* _What you have to do_
Transcribe the lines from the start of the data below through the line with "From stdpp Require", word for word and nothing more.

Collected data
◇ ◇ ◇ ◇ ◇
(* ===== verification/GraphCutExact.v ===== *)
(** The lowlink search over a whole graph reports its cut vertices and bridges. *)

From Stdlib Require Import Sorting.Sorted.
From stdpp Require Import base numbers sets list gmap relations.
From S2P Require Import Prelude BTree GraphCycles GraphUndirected GraphTruss GraphCut GraphLowlink.

Section global.
Context (A : nat → nat → Prop) (Hsym : ∀ x y, A x y → A y x) (Hirr : ∀ x, ¬ A x x).
Context (adj : AdjList) (n : nat) (HAn : ∀ x w, A x w → x < n ∧ w < n).
Context (Hadj : ∀ u, u < n → ∃ l, adj !! u = Some l ∧ ∀ w, w ∈ l ↔ A u w).

(** Between two searches. *)
Record global_ok (st : CutSearch) : Prop := {
  g_disc : ∀ x, x ∈ df_visited st ↔ is_Some (df_disc st !! x);
  g_low : ∀ x, x ∈ df_visited st ↔ is_Some (df_low st !! x);
  g_inj : ∀ x y, x ∈ df_visited st → y ∈ df_visited st → disc st x = disc st y → x = y;
  g_max : ∀ x, x ∈ df_visited st → disc st x ≤ df_timer st;
  g_closed : ∀ x w, x ∈ df_visited st → A x w → w ∈ df_visited st;
  g_bridge : ∀ a b, b ∈ df_visited st → A a b → disc st a < disc st b →
    canonical_pair a b ∈ bridges (df_out st) ↔ bridge A a b;
  g_bridges : ∀ e, e ∈ bridges (df_out st) →
    ∃ a b, e = canonical_pair a b ∧ A a b ∧ disc st a < disc st b ∧ b ∈ df_visited st;
  g_NoDup : NoDup (bridges (df_out st));
  g_cut : ∀ p, p ∈ articulation_points (df_out st) → cut_vertex A p;
  g_cuts : ∀ p, p ∈ df_visited st → cut_vertex A p → p ∈ articulation_points (df_out st);
}.

(** A node without which its component stays in one piece is no cut vertex. *)
Lemma not_cut (R : nat → Prop) `{!∀ x, Decision (R x)} p : R p → (∀ x y, R x → A x y → R y) →
  (∀ x y, R x → R y → x ≠ p → y ≠ p → rtc (avoids_node A p) x y) → ¬ cut_vertex A p.
Proof.
  intros Hp Hcl Hin (x & y & Hx & Hy & Hxy & Hno). destruct (decide (R x)) as [HR|HR].
  - apply Hno, Hin; [done| |done|done]. clear -HR Hcl Hxy. induction Hxy as [|x z y Hxz _ IH]; [done|]. eapply IH, Hcl; done.
  - apply Hno. clear Hno Hx Hy. induction Hxy as [x|x z y Hxz _ IH]; [done|].
    assert (Hz : ¬ R z) by (intros Hz; apply HR, (Hcl z); [done|by apply Hsym]).
    eapply rtc_l; [|by apply IH]. split_and!; [done|by intros ->..].
Qed.

Definition entered (st : CutSearch) (start : nat) : CutSearch :=
  cut_enter start 0 (with_root_children 0 (with_stack [(start, None, 0)] st)).

Lemma entered_disc st start x : disc (entered st start) x = if decide (start = x) then S (df_timer st) else disc st x.
Proof. unfold entered, cut_enter, disc. simpl. rewrite lookup_insert. by case_decide. Qed.

Lemma entered_low st start : low (entered st start) start = S (df_timer st).
Proof. unfold entered, cut_enter, low. simpl. by rewrite lookup_insert_eq. Qed.

Lemma entered_running st start x : start ∉ df_visited st → running (df_visited st) (entered st start) x ↔ x = start.
Proof.
  intros Hs. unfold running, entered, cut_enter. cbn [df_visited decide]. simpl. rewrite elem_of_union, elem_of_singleton.
  split; [tauto|by intros ->; split; [left|]].
Qed.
◇ ◇ ◇ ◇ ◇
* _Response area_
(* ===== verification/GraphCutExact.v ===== *)
(** The lowlink search over a whole graph reports its cut vertices and bridges. *)

From Stdlib Require Import Sorting.Sorted.
From stdpp Require Import base numbers sets list gmap relations.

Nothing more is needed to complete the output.